Around 1980 I discovered the book “Mixing and stirring”, by LP Edel. Packed with all kinds of recipes for making anything and everything: adhesives, document inks, soaps, and cleaners and I started to experiment on my own. At that time, the drugstore in the village had some of the raw materials I was looking for, but not everything. It was the period when the drug store changed: from a supplier of fabrics to a shop for cosmetics and some cleaning supplies.
A difficult point was the purchase of raw materials. Where can you buy a suitable product to give your soap a scent or color that stays in it? Or where can I buy this ingredient that I need?
I thought about a purchasing club but was apprehensive: so much hassle that distracts from the actual goal. I just did it myself. If someone was looking for annatto, I found it, bought it and sold it on. I soon gave this from my own stock a name: The Three Witches. Why? I thought of three witches around a cooking pot, seething soap. Or made shoe polish, whatever they wanted.
After the business started growing and in 2009 De Hekserij became a VOF.
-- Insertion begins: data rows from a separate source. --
(* ===== verification/Buses.v ===== *)
(** The in-process buses: [InMemoryCommandBus], [InMemoryQueryBus] and
    [EventEmitterEventBus] ([engine/src/implementations]).  Handlers act on the
    state [St] of the program.  The event bus keeps its handlers in arrays that the
    running dispatch and the calls of [on], [off] and [close] share: arrays live in
    a store and are named by references, and a handler is named by a number that
    stands for its function identity. *)
From S2P Require Import Prelude JsMap CoreTypes.

(** ** InMemoryCommandBus *)

Module CommandBus.
Section bus.
Context {St : Type}.

Definition handler : Type := command -> M St unit.
Definition handlers : Type := jsmap handler.

Definition register (commandName : string) (h : handler) : M handlers unit :=
  has <- gets (mhas commandName) ;;
  if (has : bool)
  then throw (PlainError (String.append "Handler already registered for command: " commandName))
  else modify (mset commandName h).

Definition dispatch (hs : handlers) (c : command) : M St unit :=
  match mget (cmd_name c) hs with
  | None => throw (PlainError (String.append "No handler registered for command: " (cmd_name c)))
  | Some h => h c
  end.
End bus.
End CommandBus.
(** ** Properties *)

(** C6. What an atomic saga does is determined by its commands and one commit.  The
    commands run, in order, in a unit of work in which the save of the new state is
    already enlisted, and under the metadata of the triggering event: its
    correlation identifier or a fresh one, its identifier (or else its name) as the
    cause, its user.  If a command fails, or the commit of everything enlisted
    fails, that error propagates, no saga state has changed and nothing is
    published; otherwise the new state and the next version of this instance, and
    of no other, are stored, and the events that were deferred, all of them and in
    order, are then given to the event bus and to [onEventsDispatched].  Either way
    the hooks of the settled unit of work have run, and the code goes on with the
    unit of work and the metadata that were active before. *)
Theorem saga_atomic {W Tx} (host : lens W Host) `{!LensLaws host}
    (sagaPersistence : SagaPersistence W) (cell : W -> string -> option SagaState)
    `{!VersionedStoreSpec (sp_load sagaPersistence)
        (fun name i a => sp_save sagaPersistence name i (ga_state a) (pred (ga_version a))) ga_version cell}
    (run_commit : list (operation W Tx) -> M W unit) `{!AtomicCommit run_commit cell}
    (dispatch_command : command -> M (Exec W Tx) unit) (dispatch_event : event -> M (Exec W Tx) unit)
    (onEventsDispatched : option (list event -> M (Exec W Tx) unit))
    (name : string) (saga : Saga W) (e : event) (entry : SagaOnEntry W) (i : ID) (st : value) (v : nat)
    (reaction : SagaReaction) (s : Exec W Tx) (w1 : W) :
  (forall h w k, cell (lset host h w) k = cell w k) ->
  commands_enlist cell dispatch_command ->
  mget (ev_name e) (sg_on saga) = Some entry -> on_id entry e = Ok i ->
  bootstrap_or_resume saga e (cell (ex_world s) (composite_key name i)) = Some (st, v) ->
  on_handle entry e st (ex_world s) = (Ok reaction, w1) -> (forall k, cell w1 k = cell (ex_world s) k) ->
  sg_atomicity saga <> Some BestEffort ->
  let outcome := run_saga host sagaPersistence run_commit dispatch_command dispatch_event onEventsDispatched
                   name saga e s in
  let k := composite_key name i in
  exists corr w2, correlates host e w1 corr w2 /\
    let ctx := {| mc_correlationId := Some (Some corr);
                  mc_causationId := Some (Some (or_default (metadata_req md_eventId e) (ev_name e)));
                  mc_userId := Some (metadata_opt md_userId e) |} in
    let save : operation W Tx := fun _ => sp_save sagaPersistence name i (re_state reaction) v in
    let '(rc, sc) := for_each (normalize_commands (re_commands reaction)) dispatch_command
                       (saga_scope ctx save w2) in
    exists uc, ex_uow sc = Some uc /\
    match match rc with
          | Ok _ => run_commit (uw_operations uc) (ex_world sc)
          | Err err => (Err err, ex_world sc)
          end with
    | (Err err, w3) =>
        outcome = (Err err, {| ex_world := settled false uc w3; ex_uow := ex_uow s; ex_meta := ex_meta s |}) /\
        forall k', cell (settled false uc w3) k' = cell (ex_world s) k'
    | (Ok _, w3) =>
        outcome = (for_each (uw_pendingEvents uc) dispatch_event ;;;
                   match onEventsDispatched with
                   | Some f => if (0 <? length (uw_pendingEvents uc))%nat
                               then swallow (f (uw_pendingEvents uc)) else ret tt
                   | None => ret tt
                   end) {| ex_world := settled true uc w3; ex_uow := ex_uow s; ex_meta := ex_meta s |} /\
        forall k', cell (settled true uc w3) k'
          = if String.eqb k' k then Some {| ga_state := re_state reaction; ga_version := S v |}
            else cell (ex_world s) k'
    end.
Proof.
  intros Hhost Hcmd Hon Hid Hboot Hh Hw1 Hmode outcome k. unfold outcome.
  destruct (run_saga_handled host sagaPersistence cell run_commit dispatch_command dispatch_event
    onEventsDispatched name saga e entry i st v reaction w1 s Hhost Hon Hid Hboot Hh)
    as (corr & w2 & Hcorr & Hc2 & Hrun).
  exists corr, w2. split; [exact Hcorr |]. cbv zeta in Hrun |- *. rewrite Hrun. clear Hrun.
  replace (or_default (sg_atomicity saga) Atomic) with Atomic by (by destruct (sg_atomicity saga) as [[] |]).
  match goal with |- context [saga_scope ?c _ w2] => set (ctx := c) end.
  pose proof (in_scope_spec sagaPersistence cell run_commit dispatch_command ctx name i
    (re_state reaction) v (normalize_commands (re_commands reaction))
    (publish dispatch_event onEventsDispatched) w2
    {| ex_world := w2; ex_uow := ex_uow s; ex_meta := ex_meta s |} Hcmd eq_refl) as H.
  cbv zeta in H. change (save_saga sagaPersistence name i (re_state reaction) v)
    with (fun _ : option Tx => sp_save sagaPersistence name i (re_state reaction) v) in H |- *.
  destruct (for_each _ dispatch_command _) as [rc sc].
  destruct H as (uc & w3 & [(err & s' & H & [Hu Hf] & Hw & Hs & Hm & Hc) | (s' & H & (Hu & Hr & Hf) & Hw & Hs & Hm & Hc)]);
    exists uc; (split; [exact Hu |]); destruct s' as [w' u' m']; cbn [ex_world ex_uow ex_meta] in *; subst w' u' m'.
  - assert (Hcell : forall k', cell (settled false uc w3) k' = cell (ex_world s) k')
      by (intros k'; by rewrite Hc, Hc2, Hw1).
    destruct Hf as [[-> ->] | [-> ->]]; by split.
  - subst rc. rewrite Hf. split; [exact H |]. intros k'. by rewrite Hc, Hc2, Hw1.
Qed.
What is the most important thing for you to choose a raw material?

Jan: "Please note that this is my personal approach. I would recommend everyone to develop their own way.

The most important thing to choose a certain material is that it meets the minimum requirements:

  1. It is available in about the amounts needed
  2. It is documented, that means at a minimum:
    - The identity is clear and can be checked (chemical or botanical name, CAS#, EU#, density, refraction index).
    - An SDS is available if required
    - A CoA is available for every batch
  3. The quality is at least reasonable. What is reasonable is different from material to material. For a citrus oil it should be reasonably fresh (low peroxide value), but for vetiver oil that is not important. After that, it is mainly personal taste. For example, we sell Dalmatian lavender because I prefer this herbal lavender over the floral French varieties.
  4. The cost is an important element. For example, if you buy a premium quality that is more expensive than the other ones  you might have the risk that it is too expensive for most applications. So you end up not purchasing it.

    On the other hand, we don’t sell anymore the cheap generic terpineol alpha anymore, only the much more expensive Lindenol (IFF). This choice was made because the cheap generic terpineol alpha had a quality that was too pine-like for fine fragrance.
  5. The sustainability of materials. In the past I did not look a lot at that aspect, being afraid to be too expensive for our customers. Now I follow my heart in this. That means organic and fair trade where possible. Vegetable-based chemicals if possible. Natural only in case it is really more sustainable, cheaper or has a better fragrance.
    The most important aspect in choosing any material is to know exactly what it is. Cutting or adulterating is fine, as long as it is documented. Cheap qualities and low grades: the same, as long as that is clear."